People require varying amounts of support for anticipation and planning, depending on factors such as their age and current health status. Some people are self-sufficient and can self-manage their mental health, and this should be supported and encouraged. Other people have complex needs and require an ongoing case management approach to coordinate the many and varied service responses, both clinical and psycho-social, they require to maximise their wellbeing. Most people will vary somewhere between these extremes.

At all times, it is important to develop the capacity of the person to self-manage their own wellness needs to the extent they are able. This means empowering people through information and support that is appropriate to their current life circumstances. Services need to adopt a "You can do it - We can help" approach. Effective communication and collaboration at all levels, frequent review, flexibility, and a personalised approach with the consumer's wellbeing as the priority, enable this type of service approach.

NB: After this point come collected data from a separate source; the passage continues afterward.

(** A leaf against an inner node. *)
Lemma mixed_run d p t o first R s (k : ST CmpState bool) :
  side d p t → apart (walk_todo first (items (erase t)) (Some o)) R →
  going M0 D s (plus (walk_todo first (items (erase t)) (Some o)) R) → rest_ok R k →
  ∃ b s', (more ← walkBranch h (lroot t) (Some o) first; if (more : bool) then k else mret false) s = (Return b, s') ∧
    outcome M0 D b s' none.
Proof using HM. intros Ht Hap Hg Hk. eapply more_then; [by eapply walkBranch_run|done]. Qed.

Lemma compare_loop_run fuel ps R s :
  pairs_ok ps R → going M0 D s R → (weight ps ≤ fuel)%nat →
  ∃ b s', compare_loop h fuel (lroots <$> ps) s = (Return b, s') ∧ outcome M0 D b s' none.
Proof using Hsha Hty HM.
  revert ps R s. induction fuel as [|fuel IH]; intros ps R s Hps Hg Hf.
  all: destruct Hps as [R HR|[t1 t2] ps R R' Hok Hps Hap HR].
  1, 3: (exists true, s; split; [done|]; by eapply going_ext).
  { exfalso. unfold weight in Hf. cbn [sum_list_with fst] in Hf. destruct t1; unfold tnodes in Hf; cbn in Hf; lia. }
  destruct Hok as [(d & p & Ht1 & Ht2) Hnc]. cbn [fst snd] in *. unfold weight in Hf. cbn [sum_list_with fst] in Hf.
  fold (weight ps) in Hf. assert (Hn : (1 ≤ tnodes t1)%nat) by (destruct t1; unfold tnodes; cbn; lia).
  rewrite fmap_cons. cbn [compare_loop lroots fst snd].
  do 2 erewrite ST_bind_return by (by apply read_run, holds_root, sd_holds with d p).
  assert (Hrest : rest_ok R (compare_loop h fuel (lroots <$> ps))) by (intros s' Hg'; eapply IH; [done..|lia]).
  assert (Hg' : going M0 D s (plus (pair_todo (t1, t2)) R)) by (eapply going_ext; [exact Hg|done]).
  destruct t1 as [l1 w1 h1 ty1 x|l1 w1 h1 cs1], t2 as [l2 w2 h2 ty2 y|l2 w2 h2 cs2]; cbn [lnode].
  - by apply (leaves_run x y R).
  - assert (He : ∀ k, walk_todo false (items (erase (LInner l2 w2 h2 cs2))) (Some x) k =
        pair_todo (LLeaf l1 w1 h1 ty1 x, LInner l2 w2 h2 cs2) k) by (intros k; unfold walk_todo; by rewrite dfo_flip).
    eapply (mixed_run d p _ _ _ R); [done|by eapply apart_ext, Hap|eapply going_ext; [exact Hg'|]|done].
    intros k. unfold plus. by rewrite He.
  - by apply (mixed_run d p _ _ _ R).
  - assert (He := inner_todo ty d p).
    pose proof (sd_pfx _ _ _ Ht1) as (Hd & Hk1)%pfx_inner. pose proof (sd_pfx _ _ _ Ht2) as (_ & Hk2)%pfx_inner.
    specialize (He Hd cs1 cs2 Hk1 Hk2 l1 w1 h1 l2 w2 h2).
    rewrite (kids_nodes l1 w1 h1 cs1 (proj1 Hk1)) in Hf. rewrite kids_full in Hf.
    destruct (branches_run d p l1 l2 w1 w2 h1 h2 cs1 cs2 Ht1 Ht2 Hnc (seq 0 branchFactor) ps R s fuel)
      as (r & s1 & Hrun & Hnext); [apply NoDup_seq|done| | |lia|].
    + intros j Hj k x Hx. eapply (Hap k x). unfold pair_todo. cbn [fst snd]. rewrite He.
      rewrite (branches_at ty d p Hd) by done. assert (nib k d = j) as ->; [|by rewrite decide_True].
      destruct (decide (nib k d = j)); [done|]. by rewrite (branch_other ty d p Hd) in Hx.
    + eapply going_ext; [exact Hg'|]. intros k. unfold plus, pair_todo. cbn [fst snd]. by rewrite He.
    + erewrite ST_bind_return by exact Hrun. destruct r as [st|]; [|by exists false, s1].
      destruct Hnext as (ps' & R1 & -> & Hps' & Hg1 & Hw). by eapply IH.
Qed.
End compare.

Importantly, anticipation and planning have to be realistic. This means taking small steps with achievable goals to ensure success. It also means taking into account the availability of services to support mental health. At present, few communities provide all the potentially necessary supports. Some communities are especially disadvantaged in terms of access and alternatives due to remoteness or unique cultural needs. Such realities must be acknowledged, and innovative and collaborative approaches to anticipation and planning found to eliminate barriers to access. At the same time, advocacy for increased resourcing of the mental health system, commensurate with need, must be undertaken by all those with an interest in mental health. Top of page


To implement the Anticipation component of the 4As Framework, the following outcomes need to be achieved:
  • Self-management of mental health is encouraged and supported at all levels.

  • Routine planning for relapse prevention, rehabilitation and recovery occurs throughout the mental health service system.

  • Effective and appropriate discharge and continuing care planning is implemented in all services.

  • Crisis plans are available and implemented.